Hongkan Wasana, Soongswang Jarupim, Veerakul Gavivann, Sanpakit Kleebsabai, Punlee Kesaree, Rochanasiri Wandee, Udompunturak Suthipol
Division of Cardiology, Faculty of Medicine Siriraj Hospital, Mahidol University, Bangkok, Thailand.
J Med Assoc Thai. 2009 Nov;92(11):1450-7.
Assess the use of N terminal pro brain natriuretic peptide (NT-pro BNP) to early diagnose ventricular dysfunction in doxorubicin-administered children.
Fifty-five cancer patients who received accumulative dose of doxorubicin <300 mg/m2 (group 1), 49 cases with accumulative dose > or = 300 mg/m2 (group 2) and 52 cases as a control group (group 3) were included in the study. Electrocardiogram, chest roentgenogram, echocardiogram, and serum NT-pro BNP were studied.

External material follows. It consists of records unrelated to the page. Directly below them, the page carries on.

(** * AppEncOpenCV: a shallow embedding of the GpuMat encoder sample

    The development follows [AppEncOpenCV/AppEncOpenCV.cpp]:
    - [CLib]: the C library routines the command line parser relies on
      ([_stricmp], [atoi], [sscanf] with the format [%dx%d]);
    - [Sdk]: the interface of the foreign libraries (CUDA driver, NvEncoder,
      OpenCV), taken as a record of oracles over an abstract world;
    - [App]: [ShowEncoderCapability], [ShowHelpAndExit], [ParseCommandLine],
      [InitializeEncoder], [EncodeCuda] and [main], written in a small
      state-and-exception monad that also keeps a log of the foreign calls;
    - [Mock]: one concrete world, with variants of its encoder and driver,
      used to run the program on examples;
    - [Hoare]: the vocabulary in which runs are described;
    - [Trace]: the foreign calls by name, the order in which each function
      makes them, and the vocabulary for how runs end, what they print, the
      exceptions and results of foreign calls and what the frames hold;
    - [CLibFacts], [MonadFacts], [ParseFacts], [EncodeFacts], [MainFacts]:
      lemmas about each layer;
    - [TraceFacts], [OutcomeFacts], [LoopFacts], [TryFacts], [FrameFacts]:
      lemmas about the order of the calls, about exits and output, about the
      loop over the arguments, about the [try] block and about input frames;
    - [RaiseFacts], [RunFacts], [ChainFacts], [ImageFacts], [MockFacts],
      [CheckFacts], [ReportFacts]: lemmas about exceptions of foreign calls,
      about the calls of a whole run, about calls that come in pairs, about
      the image in the frames, about the world of the examples, about the
      results of the driver, and about paths and messages;
    - [Encoding], [CommandLine], [Failure]: the properties the specification
      states, each marked with the number it has there;
    - [CallOrder], [Endings], [Parsing], [OutputFile], [Frames]: further
      properties of the program, numbered X1 and up. *)

From Stdlib Require Import ZArith List String Ascii Bool Lia DecimalString.
From Stdlib Require Import RelationClasses.
From Stdlib Require Import Strings.Byte.
Import ListNotations.
Local Open Scope Z_scope.
Local Open Scope string_scope.

(** ** C library routines *)

Module CLib.

(** [int] is 32 bits wide on every platform the SDK supports; a value that
    leaves the range wraps around (two's complement). *)
Definition INT_MAX : Z := 2147483647.

Definition wrap32 (z : Z) : Z := (z + 2 ^ 31) mod 2 ^ 32 - 2 ^ 31.

Definition endl : string := String (ascii_of_nat 10) EmptyString.
Definition tab : string := String (ascii_of_nat 9) EmptyString.
Definition dquote : string := String (ascii_of_nat 34) EmptyString.

(** [operator<<(int)]: decimal digits, with a leading minus sign. *)
Definition string_of_int (z : Z) : string :=
  NilEmpty.string_of_int (Z.to_int z).

Definition is_upper (c : ascii) : bool :=
  let n := nat_of_ascii c in (Nat.leb 65 n && Nat.leb n 90)%bool.

Definition tolower (c : ascii) : ascii :=
  if is_upper c then ascii_of_nat (nat_of_ascii c + 32) else c.

Fixpoint strlwr (s : string) : string :=
  match s with
  | EmptyString => EmptyString
  | String c r => String (tolower c) (strlwr r)
  end.

(** [_stricmp]: compares the lower-cased strings byte by byte; the result is
    negative, zero or positive. The program only tests it against zero. *)
Fixpoint _stricmp (a b : string) : Z :=
  match a, b with
  | EmptyString, EmptyString => 0
  | EmptyString, String _ _ => -1
  | String _ _, EmptyString => 1
  | String x a', String y b' =>
      let d := Z.of_nat (nat_of_ascii (tolower x))
               - Z.of_nat (nat_of_ascii (tolower y)) in
      if Z.eqb d 0 then _stricmp a' b' else d
  end.

(** [s[0]], the first byte of a C string (the terminator when it is empty). *)
Definition first_char (s : string) : ascii :=
  match s with
  | String c _ => c
  | EmptyString => zero
  end.

Definition isspace (c : ascii) : bool :=
  let n := nat_of_ascii c in
  (Nat.eqb n 32 || (Nat.leb 9 n && Nat.leb n 13))%bool.

Definition isdigit (c : ascii) : bool :=
  let n := nat_of_ascii c in (Nat.leb 48 n && Nat.leb n 57)%bool.

Definition digit_val (c : ascii) : Z := Z.of_nat (nat_of_ascii c) - 48.

Fixpoint skip_space (s : string) : string :=
  match s with
  | String c r => if isspace c then skip_space r else s
  | EmptyString => s
  end.

(** The longest run of decimal digits at the head of [s]: its value on top
    of [acc], how many digits were read, and what follows. *)
Fixpoint scan_digits (s : string) (acc : Z) (n : nat) : Z * nat * string :=
  match s with
  | String c r =>
      if isdigit c then scan_digits r (acc * 10 + digit_val c) (S n)
      else (acc, n, s)
  | EmptyString => (acc, n, s)
  end.

Definition scan_sign (s : string) : bool * string :=
  match s with
  | String c r =>
      if Ascii.eqb c "-" then (true, r)
      else if Ascii.eqb c "+" then (false, r)
      else (false, s)
  | EmptyString => (false, s)
  end.

(** [long] is 64 bits wide (LP64, the data model of the platforms the
    sample builds on with glibc). [strtol] does not wrap: a number out of
    the range of [long] is returned as [LONG_MAX] or [LONG_MIN]. *)
Definition LONG_MAX : Z := 2 ^ 63 - 1.
Definition LONG_MIN : Z := - 2 ^ 63.

Definition to_long (z : Z) : Z := Z.max LONG_MIN (Z.min LONG_MAX z).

At age 1-10 years, there were significantly higher NT-pro BNP in group 2 than group 1 (384 +/- 291 vs. 92.2 +/- 89 pg/ml; p = 0.001), and than group 3 (79 +/- 92 pg/ml; p = 0.001). Patients with NT-pro BNP level > 1 SD of the control group were more likely to have abnormal > or = 2 echocardiographic parameters of left ventricular diastolic dysfunction than patients with NT-pro BNP < or = 1 SD (OR = 3.8, 95% CI 1.18-12.5). Patients in group 2 were more likely to have abnormal > or = 2 parameters of left ventricular diastolic dysfunction than patients in group 1 (OR = 2.8, 95% CI 1.07-7.7) and more likely to have NT-pro BNP >1 SD than group 1 (OR = 8, 95% CI 1.96-38.4). There were association of NT-pro BNP > 1 SD, accumulative dose of doxorubicin > or = 300 mg/m2, and early left ventricular diastolic dysfunction by echocardiogram.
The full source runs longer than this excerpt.